Лейбниц: идея символической логики 


Мы поможем в написании ваших работ!



ЗНАЕТЕ ЛИ ВЫ?

Лейбниц: идея символической логики



 

Обращение к роли Лейбница в истории логики имеет в контексте задач настоящего исследования принципиальное значение. На приме­ре Лейбница хорошо видно, как принятие одного из образов логики в качестве единственного, отождествление его с логикой как таковой, создает определенные стереотипы в оценках логикой собственной ис­тории, не позволяет увидеть всего того, что не укладывается в данный образ. Задача этого параграфа заключается в том. чтобы, с одной сторо­ны, показать односторонность общепринятых воззрений на Лейбница только как на основоположника математической логики — воззрении, сложившихся, главным образом, в рамках логицистской концепции Г. Фреге, Б. Рассела, Л Кутюра; с другой стороны, раскрыть роль Лейб­ница как одного из реформаторов логики в Новое время.

При всей общей отрицательной оценке рассматриваемого периода в развитии логики как периода ее упадка авторы всех известных мне монографий по истории логики сходятся в трактовке фигуры Лейбница как замечательного исключения, величайшего логика и металогика. Такое однозначно позитивное отношение логиков к Лейбницу опреде­ляется, в первую очередь, его оценкой как создателя математической (символической) логики. Начиная с Буля, именно это направление в логике рассматривается в качестве основного.

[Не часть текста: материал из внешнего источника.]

(** X23. On the in-memory backends [InvalidateSession] returns no error in
    every world; afterwards [IsSessionInvalidated] answers true for the ID,
    now and however much time passes (until a sweep of the cache), and,
    when the store's index agrees with its sessions, no [ListSessions] of
    any user, at any later time, holds a session with that ID. The clock is
    not touched. *)
Theorem InvalidateSession_then_queries (cfg : Config World)
    (sessionID : string) (w : World) :
  exists w',
    InvalidateSession (managerOf cfg) sessionID w = Returns (None, w')
    /\ clock w' = clock w
    /\ (forall d,
          IsSessionInvalidated (managerOf cfg) sessionID (elapse d w')
          = Returns ((true, None), elapse d w'))
    /\ (indexed (the_store w) ->
        forall userID d, exists l,
          ListSessions (managerOf cfg) userID (elapse d w')
          = Returns ((l, None), elapse d w')
          /\ forall y, y ∈ l -> SessionID y <> sessionID).
Proof.
  eexists. split.
  { unfold InvalidateSession, managerOf, bind, ret.
    cbn [sessions invalidated config]. rewrite inmem_Delete.
    simpl. reflexivity. }
  split; [done|]. split.
  - intros d. unfold IsSessionInvalidated, managerOf, query.
    cbn [invalidated InvalidationCache.Exists invalidationCache elapse
         the_cache].
    unfold MemoryCache.Exists. cbn [MemoryCache.entries].
    by rewrite lookup_insert_eq.
  - intros Hidx userID d. eexists. split.
    { by apply inmem_ListSessions. }
    intros y Hy. apply list_elem_of_fmap in Hy as (x & -> & Hx).
    unfold activeOf in Hx. simpl in Hx.
    apply (GetActiveByUser_exact userID _ _ (indexed_Delete sessionID _ Hidx))
      in Hx as (Hx & _).
    rewrite Delete_sessions in Hx.
    apply lookup_delete_Some in Hx as [Hne _]. simpl. congruence.
Qed.

(** X24. [ListSessions] on the in-memory store returns no error and leaves
    the world as it is; the sessions come newest first, none of them is
    expired by [Session.IsExpired] at the time of the call, and, when the
    store's index agrees with its sessions, all of them are sessions of the
    asked user. *)
Theorem ListSessions_newest_first_unexpired (cfg : Config World)
    (userID : string) (w : World) :
  exists l,
    ListSessions (managerOf cfg) userID w = Returns ((l, None), w)
    /\ StronglySorted (fun x y => (CreatedAt y <= CreatedAt x)%Z) l
    /\ (forall y, y ∈ l -> public.IsExpired (clock w) y = false)
    /\ (indexed (the_store w) -> forall y, y ∈ l -> UserID y = userID).
Proof.
  eexists. split; [by apply inmem_ListSessions|].
  unfold activeOf.
  destruct (GetActiveByUser_in_order_spec elements userID (clock w)
              (the_store w)) as (_ & Hnf & _).
  split; [|split].
  - apply (StronglySorted_fmap storeToSession
             (fun x y => (store.CreatedAt y <= store.CreatedAt x)%Z)).
    + done.
    + by apply newestFirst_StronglySorted.
  - intros y Hy. apply list_elem_of_fmap in Hy as (x & -> & Hx).
    apply GetActiveByUser_elem_of in Hx as (ids & id & _ & _ & _ & Hb).
    unfold public.IsExpired, public.ExpiresAt, storeToSession. simpl.
    unfold Before, store.ExpiresAt in Hb. unfold After.
    apply Z.ltb_lt in Hb. apply Z.ltb_ge. lia.
  - intros Hidx y Hy. apply list_elem_of_fmap in Hy as (x & -> & Hx).
    apply (GetActiveByUser_exact userID _ _ Hidx) in Hx as (_ & Hu & _).
    done.
Qed.

Lemma newStoreSession_ExpiresAt {M : Math} (h : Heimdall World)
    (userID sessionID : string) (device : DeviceInfo)
    (location : LocationInfo) (now : Time) :
  (0 < Float64.to_int64 (Seconds (SessionTTL (config h))) <= 9223372036)%Z ->
  store.ExpiresAt (newStoreSession h userID sessionID device location now)
  = (now + Float64.to_int64 (Seconds (SessionTTL (config h))) * 1000000000)%Z.
Proof.
  intros Httl. unfold store.ExpiresAt, newStoreSession, Add, dmul, wrap64,
    Second. simpl. rewrite Z.mod_small; lia.
Qed.

Lemma inmem_RegisterSession_accepted {M : Math} (cfg : Config World)
    (userID sessionID : string) (device : DeviceInfo)
    (location : LocationInfo) (concurrentLimit : Z) (w : World) :
  limitReached concurrentLimit (activeOf userID w) = false ->
  RegisterSession (managerOf cfg) userID sessionID device location
    concurrentLimit w
  = Returns
      ((Some (accepted
                (newSession (managerOf cfg) userID sessionID device location
                   (clock w))
                (verdictOn (managerOf cfg) (activeOf userID w) location)
                (activeOf userID w)), None),
       {| the_store :=
            (MemorySessionStore.Save
               (newStoreSession (managerOf cfg) userID sessionID device
                  location (clock w)) (the_store w)).1;
          the_cache := the_cache w;
          clock := clock w |}).
Proof.
  intros Hlim.
  rewrite (RegisterSession_accepted (managerOf cfg) sessionStore userID
             sessionID device location concurrentLimit w (activeOf userID w)
             eq_refl (inmem_GetActiveByUser userID w) Hlim).
  by rewrite inmem_Save.
Qed.

(** X25. An accepted registration of a session ID that is new for the user,
    with a session TTL of at least one second, is what the next
    [ListSessions] shows: the list is the new session, as stored, together
    with the sessions that were active before, and one longer. When the
    location carries the device's IP it is the [ActiveSessions] of the
    result, up to order. *)
Theorem RegisterSession_then_ListSessions {M : Math} (cfg : Config World)
    (userID sessionID : string) (device : DeviceInfo)
    (location : LocationInfo) (concurrentLimit : Z) (w : World) :
  sessionID
  ∉ default ∅ (MemorySessionStore.byUser (the_store w) !! userID) ->
  (0 < Float64.to_int64 (Seconds (SessionTTL (config (managerOf cfg))))
   <= 9223372036)%Z ->
  limitReached concurrentLimit (activeOf userID w) = false ->
  exists r w' l,
    RegisterSession (managerOf cfg) userID sessionID device location
      concurrentLimit w = Returns ((Some r, None), w')
    /\ LimitExceeded r = false
    /\ ListSessions (managerOf cfg) userID w' = Returns ((l, None), w')
    /\ l ≡ₚ storeToSession
              (newStoreSession (managerOf cfg) userID sessionID device
                 location (clock w))
            :: map storeToSession (activeOf userID w)
    /\ length l = S (length (activeOf userID w))
    /\ (IP location = DeviceInfo_IP device -> l ≡ₚ ActiveSessions r).
Proof.
  intros Hnew Httl Hlim.
  do 3 eexists. split; [by apply inmem_RegisterSession_accepted|].
  split; [done|]. split; [by apply inmem_ListSessions|].
  set (x := newStoreSession (managerOf cfg) userID sessionID device location
              (clock w)).
  assert (Hp : map storeToSession
                 (activeOf userID
                    {| the_store := (MemorySessionStore.Save x (the_store w)).1;
                       the_cache := the_cache w;
                       clock := clock w |})
               ≡ₚ storeToSession x :: map storeToSession (activeOf userID w)).
  { unfold activeOf. cbn [the_store clock].
    pose proof (Save_new_ID_Permutation x (clock w) (the_store w) Hnew)
      as Hperm.
    assert (Hb : Before (clock w) (store.ExpiresAt x) = true).
    { unfold x. rewrite newStoreSession_ExpiresAt by done.
      apply Z.ltb_lt. lia. }
    rewrite Hb in Hperm. change (store.UserID x) with userID in Hperm.
    change (map storeToSession ?a) with (storeToSession <$> a).
    by rewrite Hperm. }
  split; [exact Hp|]. split.
  - rewrite Hp. simpl. by rewrite length_map.
  - intros Hip. rewrite Hp. simpl.
    assert (Hx : storeToSession x
                 = newSession (managerOf cfg) userID sessionID device location
                     (clock w)).
    { unfold x, storeToSession, newStoreSession, newSession.
      destruct device, location. simpl in *. by subst. }
    by rewrite Hx.
Qed.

Действительно, есть все основания считать, что математичес­кая логика начинается с Лейбница. Хорошо известно, что Лейбниц был вдохновлен идеей необходимости изобретения символического универсального языка (characteristica universalis)[6], чему посвящен це­лый ряд его небольших работ (см: [ Лейбниц 1984, т. 3]).

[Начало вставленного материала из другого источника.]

(** The histogram [main] loads for one parameter point, if any. *)
Definition try_load (fs : FS) (args : Args) (decay_type ctau : string) : option TH1 :=
  let filename := construct_filename (gluino_mass args) (neutralino_mass args)
                    ctau decay_type (era args) in
  match result (load_histogram fs filename (hist_name args)) with
  | Return hist => hist
  | _ => None
  end.

(** The parameter points [main] goes through, in the order of its loops. *)
Definition points (decay_types ctau_list : list string) : list (string * string) :=
  decay_type ← decay_types; ctau ← ctau_list; [(decay_type, ctau)].

(** [main], from the parsed command line on. *)
Definition main (fs : FS) (args : Args) : IO unit :=
  init ;;
  let ctau_list := parse_ctau_list (ctaus args) in
  let decay_types := decay_type_list args in
  print (InfoCreating (hist_name args) (gluino_mass args) (neutralino_mass args)
                      decay_types ctau_list (era args)) ;;
  '(histograms, valid_labels) ← load_all fs args decay_types ctau_list;
  if bool_decide (length histograms = 0)
  then print ErrNoneLoaded ;; sys_exit 1
  else
    print (InfoLoaded (length histograms)) ;;
    hist_2d ← create_2d_histogram (Some <$> histograms) valid_labels (hist_name args);
    match hist_2d with
    | None => print Err2DFailed ;; sys_exit 1
    | Some _ =>
        let output_name :=
          if String.eqb (output_name args) "" then
            let decay_str :=
              if bool_decide (1 < length decay_types) then "both"
              else default "" (head decay_types) in
            let ctau_str := join "_" ctau_list in
            "2D_" +:+ hist_name args +:+ "_gluino" +:+ pretty (gluino_mass args)
            +:+ "_chi10" +:+ pretty (neutralino_mass args) +:+ "_" +:+ decay_str
            +:+ "_" +:+ ctau_str
          else output_name args in
        save_2d_plot hist_2d output_name (log_scale_z args) ;;
        print Info2DDone
    end.

End Grid.

(** ** The file naming convention, as the specification words it *)

(** [gluino<mass>_chi10<otherMass>_<decayLength><unit>_<channel>Decay_<era>.root] *)
Definition filename_convention (mass otherMass decayLength unit channel era : string)
    : string :=
  "gluino" +:+ mass +:+ "_chi10" +:+ otherMass +:+ "_" +:+ decayLength +:+ unit
  +:+ "_" +:+ channel +:+ "Decay_" +:+ era +:+ ".root".

(** ** Sample inputs *)

Module Sample.
Import ROOT.

Definition qc (n d : Z) : Qc := Q2Qc (Qmake n (Z.to_pos d)).

(** A one-dimensional histogram with the given bins, empty underflow and
    overflow, not owned by any file. *)
Definition hist (name : string) (bins : list Qc) : TH1 :=
  mkTH1 name "" (mkTAxis (length bins) 0 (nat_to_Qc (length bins)) "" ∅)
        no_axis "" (0%Qc :: bins ++ [0%Qc]) None.

Definition counts : TH1 :=
  hist "EventCutFlow" [qc 100 1; qc 50 1; qc 25 1; qc 10 1].

Definition numerator : TH1 :=
  hist "num" [qc 1 1; qc 1 2; qc 1 4; qc 1 10].

Definition denominator : TH1 :=
  hist "den" [qc 1 1; qc 2 5; qc 1 5; qc 0 1].

Definition empty_counts : TH1 :=
  hist "EventCutFlow" [qc 0 1; qc 7 1; qc 3 1].

Definition file : string :=
  "gluino1800_chi101300_0p1mm_lightDecay_130X_mcRun3_2023_realistic_postBPix_v2.root".

(** A file system whose one file has the histogram under the first
    prefix. *)
Definition fs_first : FS :=
  {[ path_join ntuples_dir file :=
       RootFile {[ "HSCPMiniAODAnalyzer/EventCutFlow" := counts ]} ]}.

(** A file system whose one file has the histogram under the second prefix
    only. *)
Definition fs_second : FS :=
  {[ path_join ntuples_dir file :=
       RootFile {[ "HSCPFullAODAnalyzer/EventCutFlow" := counts ]} ]}.

Definition denominator_spec : TH1 :=
  hist "den" [qc 1 1; qc 2 5; qc 1 5; qc 1 20].

(** A file system whose one file has, under the second prefix only, a
    histogram with an empty first bin. *)
Definition fs_empty_counts : FS :=
  {[ path_join ntuples_dir file :=
       RootFile {[ "HSCPFullAODAnalyzer/EventCutFlow" := empty_counts ]} ]}.

(** A histogram with two bins. *)
Definition short_counts : TH1 := hist "short" [qc 8 1; qc 2 1].

(** A cut-flow histogram with labelled bins, a titled x axis and events in
    its overflow cell. *)
Definition labelled_counts : TH1 :=
  mkTH1 "EventCutFlow" ""
        (mkTAxis 3 (qc (-1) 2) (qc 5 2) "cut"
                 {[ 1 := "AllEvents"; 2 := "Trigger" ]})
        no_axis "" [qc 0 1; qc 40 1; qc 30 1; qc 20 1; qc 9 1] None.

Definition era : string := "130X_mcRun3_2023_realistic_postBPix_v2".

Известно также, что собственно логические работы Лейбница не были опубликованы при его жизни, а были изданы лишь в конце прошлого и начале нашего века, в частности, Л. Кутюра. Естествен­но, что в контексте обсуждения именно в это время логицистской программы обоснования математики идеи Лейбница об универсальном языке привели к объявлению Лейбница предтечей современной фор­мальной логики, предвосхитившим идеи логицизма, а сам Рассел даже написал о Лейбнице книгу. Вряд ли имеет смысл оспаривать право­мерность этой трактовки Лейбница. Аргументом в ее пользу можно считать достаточно четко самим Лейбницем выраженную программу представления знания в виде универсального символического языка: «единственное средство улучшить наши умозаключения — сделать их, как и у математиков, наглядными, так, чтобы свои ошибки находить глазами, и, если среди людей возникнет спор, нужно сказать "Посчи­таем!", тогда без особых формальностей можно будет увидеть, кто прав» (курсив мой. — И. Г.)[ Лейбниц 1984, т. 3]. Замечательна в приведенном отрывке идея наглядности искусственного языка, идея вовсе нетриви­альная, предлагающая рассматривать искусственный язык не просто как средство кодирования, сокращения, записи в формулах выражений естественного языка, а. в первую очередь, как средство представления, демонстрации буквально глазу структуры, формы содержащихся в этих выражениях мыслей. Не случайно для Лейбница «задачей логика явля­ется исследование одновременно и правил мышления, и стиля речи, пригодного для передачи мысли (ad docendum)» [ Лейбниц 1984, т. 3, с. 81]. Конечно, замечание «без особых формальностей...» в вышепри­веденной цитате звучит довольно забавно, если вспомнить, сколько усилий затратил Лейбниц, чтобы разработать универсальную и аде­кватную систему обозначений, принципы комбинаторного искусства. Даже если бы его попытки увенчались полным успехом, было бы наивно предполагать, что искусством перевода естественных рассуждений но этот универсальный язык с легкостью овладели бы все те, кто эти рассуждения осуществляет (достаточно посмотреть, как тяжело идет теми, кто изучает логику в высших учебных заведениях, освоение перевода выражений естественного языка на язык исчисления высказываний, не говоря уже о языке исчисления предикатов).

Вместе с тем истолкование Лейбница только в духе логицизма приводит, на мой взгляд, не только к тому, что не замечаются не менее ценные идеи Лейбница относительно задач логики, но и к упрощенной трактовке соотношения в системе его философии логики и метафизики.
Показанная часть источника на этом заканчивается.